Esa misma mañana, los oficiales rebeldes firmaron una carta de pésame que Fidel enviaría a Frank País por la muerte reciente de su hermano. Sin aviso, Fidel eligió ese momento para conferir al Che un nuevo ascenso. Más adelante el Che escribiría que cuando llegó el momento de firmar la carta, Fidel le dijo que lo hiciera con el grado de «comandante». «De ese modo informal y casi de soslayo, quedé nombrado comandante de la segunda columna del ejército guerrillero, la que se llamaría número 4 posteriormente».[38]
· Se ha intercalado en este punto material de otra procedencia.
(** * bimg: the resize planner of [resize.go] and the adapter of [vips.go]

    A shallow embedding of the geometry calculator, the orientation
    resolver and the operation planner ([Resize]), over an abstract
    raster engine (libvips, reached through cgo in the source). *)

From Stdlib Require Import ZArith Bool List Lia.
From Stdlib Require Import Strings.String Strings.Byte.
From Stdlib Require Import Floats.SpecFloat.
Import ListNotations.
Local Open Scope string_scope.
Local Open Scope Z_scope.

(** ** Go's numeric types

    [int] is the 64-bit two's-complement integer of 64-bit targets, kept
    as a [Z] with its wrap-around written out.  [float64] is IEEE-754
    binary64, kept as a [spec_float] at precision 53 and [emax] 1024. *)
Module Go.

Definition int := Z.

Definition int_min : Z := - 2 ^ 63.
Definition int_max : Z := 2 ^ 63 - 1.

Definition in_int (z : Z) : bool := (int_min <=? z) && (z <=? int_max).

Definition wrap (z : Z) : int := (z + 2 ^ 63) mod 2 ^ 64 - 2 ^ 63.

Definition add (a b : int) : int := wrap (a + b).
Definition sub (a b : int) : int := wrap (a - b).
(** [/] truncates toward zero, [%] takes the sign of the dividend. *)
Definition div (a b : int) : int := wrap (Z.quot a b).
Definition rem (a b : int) : int := Z.rem a b.

Definition float64 := spec_float.

Definition prec : Z := 53.
Definition emax : Z := 1024.

Definition fdiv : float64 -> float64 -> float64 := SFdiv prec emax.
Definition fmul : float64 -> float64 -> float64 := SFmul prec emax.
Definition feq : float64 -> float64 -> bool := SFeqb.
Definition flt : float64 -> float64 -> bool := SFltb.
Definition fle : float64 -> float64 -> bool := SFleb.

(** The conversion [float64(n)] of an integer: round to nearest even. *)
Definition of_int (n : Z) : float64 := binary_normalize prec emax n 0 false.

Definition IsNaN (x : float64) : bool :=
  match x with S754_nan => true | _ => false end.

(** [IsInf x sign]: [sign > 0] asks for +Inf, [sign < 0] for -Inf. *)
Definition IsInf (x : float64) (sign : Z) : bool :=
  match x with
  | S754_infinity s => if s then sign <=? 0 else 0 <=? sign
  | _ => false
  end.

Definition Signbit (x : float64) : bool :=
  match x with
  | S754_zero s | S754_infinity s | S754_finite s _ _ => s
  | S754_nan => false
  end.

Definition fzero : float64 := S754_zero false.

(** [math.Max] and [math.Min] with their special cases. *)
Definition math_Max (x y : float64) : float64 :=
  if IsInf x 1 || IsInf y 1 then S754_infinity false
  else if IsNaN x || IsNaN y then S754_nan
  else if feq x fzero && feq x y then (if Signbit x then y else x)
  else if flt y x then x else y.

Definition math_Min (x y : float64) : float64 :=
  if IsInf x (-1) || IsInf y (-1) then S754_infinity true
  else if IsNaN x || IsNaN y then S754_nan
  else if feq x fzero && feq x y then (if Signbit x then x else y)
  else if flt x y then x else y.

(** [math.Floor]: the greatest integral value not above [x]; zeros,
    infinities and NaN are returned as they are. *)
Definition math_Floor (x : float64) : float64 :=
  match x with
  | S754_finite s m e =>
      if 0 <=? e then x
      else
        let q := Z.shiftr (Zpos m) (- e) in
        if s then
          binary_normalize prec emax
            (- (if Z.shiftl q (- e) =? Zpos m then q else q + 1)) 0 true
        else binary_normalize prec emax q 0 false
  | _ => x
  end.

(** The integral part of a finite value (the fraction is discarded);
    nothing for infinities and NaN. *)
Definition trunc (x : float64) : option Z :=
  match x with
  | S754_zero _ => Some 0
  | S754_finite s m e =>
      Some (cond_Zopp s
              (if 0 <=? e then Z.shiftl (Zpos m) e
               else Z.shiftr (Zpos m) (- e)))
  | _ => None
  end.

(** What the target does with a conversion [int(x)] whose value does
    not fit: Go leaves that result to the implementation. *)
Class Target := { unrepresentable : float64 -> int }.

(** The conversion [int(x)]. *)
Definition to_int {T : Target} (x : float64) : int :=
  match trunc x with
  | Some z => if in_int z then z else unrepresentable x
  | None => unrepresentable x
  end.

(** amd64: the "integer indefinite" value of CVTTSD2SQ. *)
Definition amd64 : Target := {| unrepresentable := fun _ => int_min |}.

End Go.

Import Go.

(** ** Results of Go calls

    A call returns a value ([Ok]), returns a non-nil [error] ([Err], the
    value beside it being nil), or stops in a run-time panic ([Panic]:
    an index out of range, a nil pointer dereference). *)
Inductive result (A : Type) : Type :=
| Ok (a : A)
| Err (msg : string)
| Panic.
Arguments Ok {A} a.
Arguments Err {A} msg.
Arguments Panic {A}.

Definition bind {A B : Type} (r : result A) (k : A -> result B) : result B :=
  match r with
  | Ok a => k a
  | Err msg => Err msg
  | Panic => Panic
  end.

Declare Scope go_scope.
Delimit Scope go_scope with go.
Notation "x <- r ;; k" := (bind r (fun x => k))
  (at level 61, r at next level, right associativity) : go_scope.
Notation "' p <- r ;; k" := (bind r (fun p => k))
  (at level 61, p pattern, r at next level, right associativity) : go_scope.
Local Open Scope go_scope.

(** Short-circuit [&&] and [||] over operands that may panic. *)
Definition andM (a b : result bool) : result bool :=
  x <- a ;; if x then b else Ok false.
Definition orM (a b : result bool) : result bool :=
  x <- a ;; if x then Ok true else b.
Infix "&&&" := andM (at level 40, left associativity) : go_scope.
Infix "|||" := orM (at level 50, left associativity) : go_scope.

(** ** Data model *)

(** Modelled from the spec: the enumerations and the [Options] struct are
    declared in other files of the package (type.go, options.go); they
    are given the fields and constants that resize.go and vips.go
    read. *)
Inductive ImageType : Type := UNKNOWN | JPEG | WEBP | PNG | TIFF | MAGICK.

Definition ImageType_eqb (a b : ImageType) : bool :=
  match a, b with
  | UNKNOWN, UNKNOWN | JPEG, JPEG | WEBP, WEBP
  | PNG, PNG | TIFF, TIFF | MAGICK, MAGICK => true
  | _, _ => false
  end.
Con este ascenso, el Che recibió las insignias de su nuevo grado. «El símbolo de mi nombramiento, una pequeña estrella, me fue dado por Celia junto a uno de los relojes de pulsera que habían encargado a Manzanillo». Era un gran honor. El grado de comandante, equivalente al de mayor, era el más alto del Ejército Rebelde. Hasta entonces sólo lo poseía Fidel, y el segundo en recibirlo no fue un cubano sino el Che, «el argentino».
«La dosis de vanidad que todos tenemos dentro —escribió el Che tiempo después— hizo que me sintiera el hombre más orgulloso de la tierra ese día». En verdad, siempre se sintió orgulloso de ese título, y en lo sucesivo, salvo para sus amigos más íntimos, fue el comandante Che Guevara.